From the plots we see:

- The first function (blue) has low posterior variance everywhere because there are so many observations, and the noise variance is small.
- The second function (orange) has higher posterior variance near the data, because the data are more noisy, and very high posterior variance where there are no observations (x > 0.5).
- The model has done a reasonable job of estimating the noise variance and lengthscales.
- The model has done a poor job of estimating the correlation between functions: at x>0.5, the upturn of the blue function is not reflected in the orange function.
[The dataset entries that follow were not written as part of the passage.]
(** * df-py: block sampling, reward allocation and reward dispensing

    A shallow embedding of [util/dispense.py] together with the two
    collaborators it is specified with ([util/blockrange.py] and
    [util/calcrewards.py]), and the properties of each.

    Layout: the definitions come first, one [Module] per Python module;
    the theorems follow. *)

From Stdlib Require Import Ascii String DecimalString QArith Qabs Qround Lqa.
From stdpp Require Import base list gmap strings sorting.

Local Open Scope Z_scope.

(** ** Results of fallible calls

    A Python call either returns a value or raises; [result E A] is the
    outcome, and [try x := r in k] sequences two calls, the second one
    skipped when the first one raises. *)

Inductive result (E A : Type) : Type :=
  | Ok (a : A)
  | Raise (e : E).
Arguments Ok {E A} a.
Arguments Raise {E A} e.

Definition rbind {E A B} (r : result E A) (k : A → result E B) : result E B :=
  match r with
  | Ok a => k a
  | Raise e => Raise e
  end.

Notation "'try' x := r 'in' k" := (rbind r (λ x, k))
  (at level 10, x pattern, r at level 100, k at level 200, only parsing).

(** ** util/blockrange.py

    The module itself is not among the sources; its tests are.  What
    follows is its specification made executable. *)

Module BlockRange.

(** Modelled from the spec: the two validation failures of the constructor
    of [BlockRange], which is missing from the sources. *)
Inductive error : Type :=
  | InvalidRangeError
  | InvalidArgumentError.

(** Modelled from the spec: the randomness source that [getBlocks], missing
    from the sources, draws from: an unbounded supply of draws and the
    number of draws consumed so far.  Replacing [draws] fixes the seed. *)
Record Rng : Type := mkRng { draws : nat → nat; consumed : nat }.

(** Modelled from the spec: one draw of the source, reduced to an index
    below [n]. *)
Definition randbelow (n : nat) (g : Rng) : nat * Rng :=
  ((draws g (consumed g) `mod` n)%nat, mkRng (draws g) (S (consumed g))).

(** A source with a fixed seed, for the examples. *)
Definition seeded (seed : nat) : Rng :=
  mkRng (λ i, (seed + 7 * i * i + 3 * i)%nat) 0.

(** Modelled from the spec: the data of a [BlockRange], a class missing from
    the sources; [BlockRange(st, fin, num_samples)] in the tests. *)
Record t : Type := mk { st : Z; fin : Z; num_samples : Z }.

(** Modelled from the spec: the constructor of [BlockRange], which is
    missing from the sources.  Negative arguments are an
    [InvalidArgumentError], an interval that ends before it starts is an
    [InvalidRangeError]; the argument check comes first, which is what
    makes [BlockRange(1, -1, 5)] an [InvalidArgumentError]. *)
Definition new (st fin num_samples : Z) : result error t :=
  if bool_decide (st < 0 ∨ fin < 0 ∨ num_samples < 0) then
    Raise InvalidArgumentError
  else if bool_decide (fin < st) then Raise InvalidRangeError
  else Ok (mk st fin num_samples).

(** Modelled from the spec: the number of integers in the closed interval
    of a [BlockRange]. *)
Definition available (r : t) : Z := fin r - st r + 1.

(** Modelled from the spec: the random choice inside [getBlocks], missing
    from the sources: [k] draws without replacement.  Each draw picks a
    position of what is left of the pool and removes it. *)
Fixpoint choice (k : nat) (pool : list Z) (g : Rng) : list Z * Rng :=
  match k with
  | O => ([], g)
  | S k' =>
      match pool with
      | [] => ([], g)
      | _ :: _ =>
          let '(i, g1) := randbelow (length pool) g in
          let x := default 0 (pool !! i) in
          let '(xs, g2) := choice k' (delete i pool) g1 in
          (x :: xs, g2)
      end
  end.

(** Modelled from the spec: [getBlocks] of [BlockRange], missing from the
    sources.  Nothing for zero samples, the whole interval when the samples
    cover it, and otherwise a sorted random choice without replacement. *)
Definition getBlocks (r : t) (g : Rng) : list Z * Rng :=
  if bool_decide (num_samples r = 0) then ([], g)
  else if bool_decide (available r ≤ num_samples r) then
    (seqZ (st r) (available r), g)
  else
    let '(xs, g') :=
      choice (Z.to_nat (num_samples r)) (seqZ (st r) (available r)) g in
    (merge_sort Z.le xs, g').

(** Modelled from the spec: [numBlocks] of [BlockRange], missing from the
    sources: the size of the sample. *)
Definition numBlocks (r : t) : Z := Z.min (num_samples r) (available r).

(** Modelled from the spec: construction followed by sampling,
    [BlockRange(...).getBlocks()], both missing from the sources. *)
Definition sample (st fin num_samples : Z) (g : Rng)
    : result error (list Z) * Rng :=
  match new st fin num_samples with
  | Raise e => (Raise e, g)
  | Ok r => let '(bs, g') := getBlocks r g in (Ok bs, g')
  end.

(** The loop of the tests in [test_blockrange.py],
    [for _ in range(k): r = BlockRange(st, fin, num_samples).getBlocks()]:
    the results of the [k] trials, which share the randomness source. *)
Fixpoint trials (k : nat) (st fin num_samples : Z) (g : Rng)
    : list (result error (list Z)) :=
  match k with
  | O => []
  | S k' =>
      let '(r, g') := sample st fin num_samples g in
      r :: trials k' st fin num_samples g'
  end.

End BlockRange.

(** ** Python dictionaries

    A [dict] keeps its items in insertion order and holds a key once; it
    is modelled as the list of its items. *)

Abbreviation dict K V := (list (K * V)) (only parsing).

Definition keys {K V} (d : dict K V) : list K := d.*1.
Definition values {K V} (d : dict K V) : list V := d.*2.

Fixpoint dict_get {K V} `{EqDecision K} (k : K) (d : dict K V) : option V :=
  match d with
  | [] => None
  | (k', v) :: d' => if decide (k = k') then Some v else dict_get k d'
  end.

(** Sum of a list of rationals, [sum(...)] over amounts. *)
Definition Qsum (l : list Q) : Q := foldr Qplus 0%Q l.

(** ** util/calcrewards.py

    The module itself is not among the sources; a test that calls it is.
    What follows is its specification made executable, over exact
    rationals. *)

Module CalcRewards.

(** Modelled from the spec: the two failures of [calcRewards], which is
    missing from the sources. *)
Inductive error : Type :=
  | InvalidInputError
  | NoEligibleRecipientsError.

(** Modelled from the spec: the argument type of [calcRewards], missing
    from the sources: [chainID → basetoken → pool → LP → amount], the shape
    the tests walk through with four nested loops. *)
Definition snapshot : Type :=
  dict Z (dict string (dict string (dict string Q))).

(** Modelled from the spec: the result type of [calcRewards], missing from
    the sources: [chainID → LP → reward]. *)
Definition allocation : Type := dict Z (dict string Q).

(** One leaf of a snapshot with the keys that lead to it. *)
Record entry : Type := mkEntry {
  chainID : Z; basetoken : string; pool : string; LP : string; amount : Q
}.

Definition entries (s : snapshot) : list entry :=
  '(c, toks) ← s; '(b, pools) ← toks; '(p, lps) ← pools; '(a, x) ← lps;
  [mkEntry c b p a x].

(** The amount stored under the four keys, zero when there is none. *)
Definition lookup4 (s : snapshot) (c : Z) (b p a : string) : Q :=
  default 0%Q
    (toks ← dict_get c s; pools ← dict_get b toks; lps ← dict_get p pools;
     dict_get a lps).

(** Add [x] to the reward of [a] in one chain's mapping. *)
Fixpoint dict_add (a : string) (x : Q) (d : dict string Q) : dict string Q :=
  match d with
  | [] => [(a, x)]
  | (a', y) :: d' =>
      if decide (a = a') then (a', (y + x)%Q) :: d'
      else (a', y) :: dict_add a x d'
  end.

(** Add [x] to the reward of [a] on chain [c]. *)
Fixpoint alloc_add (c : Z) (a : string) (x : Q) (al : allocation)
    : allocation :=
  match al with
  | [] => [(c, [(a, x)])]
  | (c', d) :: al' =>
      if decide (c = c') then (c', dict_add a x d) :: al'
      else (c', d) :: alloc_add c a x al'
  end.

(** Sum of every reward of every chain. *)
Definition total_rewards (al : allocation) : Q :=
  Qsum ((λ cd, Qsum (values cd.2)) <$> al).


Definition Qnonneg (x : Q) : bool := Qle_bool 0 x.
Definition Qpositive (x : Q) : bool := negb (Qle_bool x 0).
Definition Qzero (x : Q) : bool := Qeq_bool x 0.

(** Modelled from the spec: the check on rates in [calcRewards], missing
    from the sources: the rate of every base token a snapshot mentions is
    there and is positive. *)
Definition rates_ok (rates : dict string Q) (s : snapshot) : bool :=
  forallb (λ e, from_option Qpositive false (dict_get (basetoken e) rates))
    (entries s).

(** Modelled from the spec: the preconditions of [calcRewards], missing
    from the sources. *)
Definition valid_input (stakes volumes : snapshot) (rates : dict string Q)
    (budget : Q) : bool :=
  forallb (λ e, Qnonneg (amount e)) (entries stakes)
  && forallb (λ e, Qnonneg (amount e)) (entries volumes)
  && rates_ok rates stakes && rates_ok rates volumes
  && Qnonneg budget.

Section Allocator.

(** The weighting policy: the weight of an address in a pool from its
    stake, its volume and the rate of the pool's base token.  The spec
    leaves the formula open. *)
Variable weight : Q → Q → Q → Q.

(** Modelled from the spec: the weight [calcRewards], missing from the
    sources, gives to a stake entry: the policy applied to its stake, to
    the volume under the same keys and to the rate of its base token. *)
Definition weight_of (volumes : snapshot) (rates : dict string Q)
    (e : entry) : Q :=
  weight (amount e)
    (lookup4 volumes (chainID e) (basetoken e) (pool e) (LP e))
    (default 0%Q (dict_get (basetoken e) rates)).

(** Modelled from the spec: the total weight in [calcRewards], missing from
    the sources: the sum over all addresses of all chains. *)
Definition totalWeight (stakes volumes : snapshot)
    (rates : dict string Q) : Q :=
  Qsum (weight_of volumes rates <$> entries stakes).

(** Modelled from the spec: the aggregation in [calcRewards], missing from
    the sources.  Every stake entry gets its share [f e], pools and base
    tokens collapsed: the result is keyed by chain and address only. *)
Definition distribute (f : entry → Q) (es : list entry) : allocation :=
  foldl (λ al e, alloc_add (chainID e) (LP e) (f e) al) [] es.

(** Modelled from the spec: [calcRewards(stakes, poolvols, rates,
    TOKEN_avail)], which is missing from the sources.
    Inputs are validated first; rewards are
    [budget * weight / totalWeight]; without any weight there is nothing
    to hand out, which is an error unless the budget is zero too. *)
Definition calcRewards (stakes volumes : snapshot)
    (rates : dict string Q) (budget : Q) : result error allocation :=
  if negb (valid_input stakes volumes rates budget) then
    Raise InvalidInputError
  else
    let total := totalWeight stakes volumes rates in
    if Qzero total then
      if Qzero budget then Ok (distribute (λ _, 0%Q) (entries stakes))
      else Raise NoEligibleRecipientsError
    else
      Ok (distribute
            (λ e, (budget * weight_of volumes rates e / total)%Q)
            (entries stakes)).

End Allocator.

(** A weighting policy for the examples: stake times volume in the
    reference currency. *)
Definition stake_times_volume (stake volume rate : Q) : Q :=
  (stake * (volume * rate))%Q.

Definition stakes1 : snapshot :=
  [(1, [("OCEAN", [("pool1", [("0xA", 10%Q); ("0xB", 30%Q)]);
                    ("pool2", [("0xA", 5%Q)])]);
        ("H2O", [("pool3", [("0xC", 7%Q)])])]);
   (137, [("OCEAN", [("pool4", [("0xA", 2%Q)])])])].

Definition volumes1 : snapshot :=
  [(1, [("OCEAN", [("pool1", [("0xA", 3%Q); ("0xB", 1%Q)]);
                    ("pool2", [("0xA", 4%Q)])]);
        ("H2O", [("pool3", [("0xC", 0%Q)])])]);
   (137, [("OCEAN", [("pool4", [("0xA", 6%Q)])])])].

Definition rates1 : dict string Q := [("OCEAN", 1 # 2); ("H2O", 1618 # 1000)]%Q.


End CalcRewards.

(** ** Text read with universal newlines

    [open(path, 'r')] without [newline=''] hands out the text with every
    line ending, [\r\n] or a lone [\r], turned into [\n]; this reaches
    the inside of quoted csv fields too. *)

Definition CR : ascii := "013"%char.
Definition LF : ascii := "010"%char.

Fixpoint universal_newlines (s : string) : string :=
  match s with
  | EmptyString => EmptyString
  | String c s' =>
      if Ascii.eqb c CR then
        match s' with
        | String c' s'' =>
            if Ascii.eqb c' LF then String LF (universal_newlines s'')
            else String LF (universal_newlines s')
        | EmptyString => String LF EmptyString
        end
      else String c (universal_newlines s')
  end.

(** Whether a string holds a carriage return. *)
Fixpoint has_cr (s : string) : bool :=
  match s with
  | EmptyString => false
  | String c s' => Ascii.eqb c CR || has_cr s'
  end.

(** ** Python floats

    The float operations the module relies on.  [float] stands for the
    finite floats, each of which denotes a rational; [float_str] is
    [str(x)] as [csv.writer] writes it, [float_of_str] is [float(s)], with
    [None] for its [ValueError].  Python prints a float with the shortest
    digits that read back as the same float, which is [float_of_str_str];
    what it prints holds digits, a point, a sign and an exponent mark, and
    no carriage return. *)

Class PyFloat : Type := {
  float : Type;
  float_str : float → string;
  float_of_str : string → option float;
  float_val : float → Q;
  float_of_str_str : ∀ x, float_of_str (float_str x) = Some x;
  float_str_no_cr : ∀ x, has_cr (float_str x) = false
}.

(** *** Decimal amounts

    An instance for the examples: amounts written with a decimal point, such
    as [123.123], kept as their digits before and after the point. *)

Definition decimal : Type := Decimal.int * Decimal.uint.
To see why this is the case, we’ll inspect the parameters of the kernel:

```
In [6]:
```

```
m.kern.as_pandas_table()
```

```
Out[6]:
```

class | prior | transform | trainable | shape | fixed_shape | value | |
---|---|---|---|---|---|---|---|

VGP/kern/matern32/variance | Parameter | None | +ve | True | () | True | 1.1298311967013703 |

VGP/kern/matern32/lengthscales | Parameter | None | +ve | True | () | True | 0.5756759653605009 |

VGP/kern/coregion/W | Parameter | None | (none) | True | (2, 1) | True | [[0.0], [0.0]] |

VGP/kern/coregion/kappa | Parameter | None | +ve | True | (2,) | True | [0.763638779944, 1.28142494162] |

We see that the W matrix has entries of zero. This is a caused by a saddle point in the objective: re-initializing the matrix to random entries should give a better result.

```
In [7]:
```

```
m.kern.coregion.W = np.random.randn(2, 1)
```

```
In [8]:
```

```
gpflow.train.ScipyOptimizer().minimize(m)
```

```
/home/james/miniconda3/envs/pio_gpu/lib/python3.5/site-packages/tensorflow/python/ops/gradients_impl.py:96: UserWarning: Converting sparse IndexedSlices to a dense Tensor of unknown shape. This may consume a large amount of memory.
"Converting sparse IndexedSlices to a dense Tensor of unknown shape. "
```

```
INFO:tensorflow:Optimization terminated with:
Message: b'STOP: TOTAL NO. of ITERATIONS EXCEEDS LIMIT'
Objective function value: -139.010940
Number of iterations: 1001
Number of functions evaluations: 1082
```

```
In [9]:
```

```
plot(m)
```

The plot is much more satisfying. The model now recognises the correlation between the two functions and is able to suggest (with uncertainty) that as x > 0.5 the orange curve should follow the blue curve (which we know to be the truth from the data generating procedure above).